Physical design implementation of a very large floor plan with high memory count poses multiple challenges mostly in areas like floor planning, power planning and also turnaround time for tool coupled with memory management. In addition to the huge memory count, variation in the size of memories multiplies the complexity and increases challenges in physical design implementation.
Here we talk about designing with a very high memory count of more than 600 and memories of different sizes with different pin densities, which brings along complexity of floor planning. Due to vivid sizes of memories, power planning is also equally challenging, and care has to be taken that rails are not being removed during this stage. With a large core and huge instance count, the run-times and memory requirements were very high, and this limited what the tool could be used for during flat implementation.

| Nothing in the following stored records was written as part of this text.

Definition eval_token (token : TFormulaToken) (stack : list TFormulaValue) : Result (list TFormulaValue) :=
  match TokenType token with
  | FVariable => value ← variableValue (Name token); Ok (VScalar value :: stack)
  | FNumber | FBooleanLiteral => Ok (VScalar (Number token) :: stack)
  | FLogicalNot => match stack with back :: stack => value ← scalar back; Ok (VScalar (of_bool (value =? 0)) :: stack) | [] => Crash end
  | FDivides | FModulus =>
      match stack with
      | back :: back' :: stack =>
          top ← scalar back;
          if top =? 0 then Throw EDivisionByZero
          else
            value ← scalar back';
            if (value =? Int64Min) && (top =? -1) then Throw EDivisionOverflow
            else Ok (VScalar (if bool_decide (TokenType token = FDivides) then Z.quot value top else Z.rem value top) :: stack)
      | _ => Crash
      end
  | FComma =>
      match stack with
      | back :: back' :: stack =>
          top ← scalar back;
          Ok (match back' with VScalar v => VVector [v; top] | VVector v => VVector (v ++ [top]) end :: stack)
      | _ => Crash
      end
  | FIn =>
      match stack with
      | back :: back' :: stack =>
          let set := match back with VScalar v => [v] | VVector v => v end in
          element ← scalar back';
          Ok (VScalar (of_bool (bool_decide (element ∈ set))) :: stack)
      | _ => Crash
      end
  | FSet | FLeftBracket | FRightBracket => Crash
  | type =>
      match stack with
      | back :: back' :: stack =>
          top ← scalar back;
          value ← scalar back';
          result ← arithmetic_op type value top;
          Ok (VScalar result :: stack)
      | _ => Crash
      end
  end.

Fixpoint eval_loop (tokens : list TFormulaToken) (stack : list TFormulaValue) : Result (list TFormulaValue) :=
  match tokens with [] => Ok stack | token :: tokens => stack ← eval_token token stack; eval_loop tokens stack end.

Definition EvalFormula (ParsedFormula : list TFormulaToken) : Result Z :=
  stack ← eval_loop ParsedFormula [];
  match stack with
  | [] => if bool_decide (context = ArithmeticContext) then Throw EEmptyFormula else Ok 1
  | [value] => scalar value
  | _ => Crash
  end.
End Eval.

(** ** Formulas *)

(** [HashCombine] of library/cpp/yt/misc/hash-inl.h on 64 bits. *)
Definition HashCombine (h k : Z) : Z :=
  let m := 0xc6a4a7935bd1e995 in
  let k := wrap_u 64 (k * m) in
  let k := Z.lxor k (Z.shiftr k 47) in
  let k := wrap_u 64 (k * m) in
  wrap_u 64 (Z.lxor h k * m).

Record TGenericFormulaImpl := { Formula_ : list byte; Hash_ : Z; ParsedFormula_ : list TFormulaToken }.

Section Formulas.
(** The hash of a string. *)
Context (ComputeHash : list byte → Z).

Definition CalculateHash (tokens : list TFormulaToken) : Z :=
  foldl (λ result token, HashCombine (HashCombine (HashCombine result (type_code (TokenType token))) (ComputeHash (Name token))) (wrap_u 64 (Number token)))
    0x18a92ea497f9bb1e tokens.

Definition MakeGenericFormulaImpl (formula : list byte) (context : EEvaluationContext) : Result TGenericFormulaImpl :=
  tokens ← Tokenize formula context;
  parsed ← Parse tokens context;
  Ok {| Formula_ := formula; Hash_ := CalculateHash parsed; ParsedFormula_ := parsed |}.

Definition FormulaIsEmpty (f : TGenericFormulaImpl) : bool := bool_decide (ParsedFormula_ f = []).
Definition FormulaSize (f : TGenericFormulaImpl) : nat := length (ParsedFormula_ f).

(** [operator==] *)
Definition FormulaEqual (lhs rhs : TGenericFormulaImpl) : bool := bool_decide (ParsedFormula_ lhs = ParsedFormula_ rhs).

Definition GetVariables (f : TGenericFormulaImpl) : gset (list byte) :=
  list_to_set (map Name (filter (λ token, TokenType token = FVariable) (ParsedFormula_ f))).

(** [TArithmeticFormula] *)
Definition MakeArithmeticFormula (formula : list byte) : Result TGenericFormulaImpl := MakeGenericFormulaImpl formula ArithmeticContext.
Definition ArithmeticEval (f : TGenericFormulaImpl) (values : gmap (list byte) Z) : Result Z := EvalFormula values ArithmeticContext (ParsedFormula_ f).

(** [TBooleanFormula] *)
Definition MakeBooleanFormula (formula : list byte) : Result TGenericFormulaImpl := MakeGenericFormulaImpl formula BooleanContext.

(** [TBooleanFormulaTags] *)
Definition PreparedTags (tags : list (list byte)) : gmap (list byte) Z := foldl (λ values key, <[key := 1]> values) ∅ tags.

Definition IsSatisfiedBy (f : TGenericFormulaImpl) (value : list (list byte)) : Result bool :=
  result ← EvalFormula (PreparedTags value) BooleanContext (ParsedFormula_ f); Ok (negb (result =? 0)).

(** [operator&], [operator|] and [operator!] *)
Definition FormulaAnd (lhs rhs : TGenericFormulaImpl) : Result TGenericFormulaImpl :=
  if FormulaIsEmpty lhs then Ok rhs
  else if FormulaIsEmpty rhs then Ok lhs
  else MakeBooleanFormula (B"(" ++ Formula_ lhs ++ B") & (" ++ Formula_ rhs ++ B")").

Definition FormulaOr (lhs rhs : TGenericFormulaImpl) : Result TGenericFormulaImpl :=
  if FormulaIsEmpty lhs || FormulaIsEmpty rhs then MakeBooleanFormula (B"%true")
  else MakeBooleanFormula (B"(" ++ Formula_ lhs ++ B") | (" ++ Formula_ rhs ++ B")").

The block contained 21 main clocks and hence building the clock tree and meeting latencies and skew targets was also a challenge. We achieved these targets by using some customisation techniques for CTS.
Apart from this, the blocks had highly skewed floor plans, which don’t lend themselves well to typical optimisation engines, and quite often, congestion and sub-optimal timing and placement complicated the implementations.
This block is over 12.699 mm2, implemented in 40 nm, with a total instance count of 1.6 million and over 640 macros/memories. The pin count is 652 data and clock pins. The design contains eight metal layers, of which six are used for block-level signal routing and the top two layers are used for power mesh and top-level routing.
The design utilisation is 63 per cent.
The block has 21 main clocks. The maximum frequency is 250 MHz and the minimum frequency is 50 MHz. The design has three modes and seven corners, two for setup and five for hold.
Floor planning challenges
Hierarchy placement. The design is physically flat but the logical hierarchy is maintained. The automatic macro placer identified these top-level hierarchies and the area they needed to be placed. Results of the placer are taken as reference to further the macro placement. Initially, while placing the memories, the individual hierarchy is picked up. Then the internal hierarchies are highlighted and memories with the same hierarchy placed in a stack.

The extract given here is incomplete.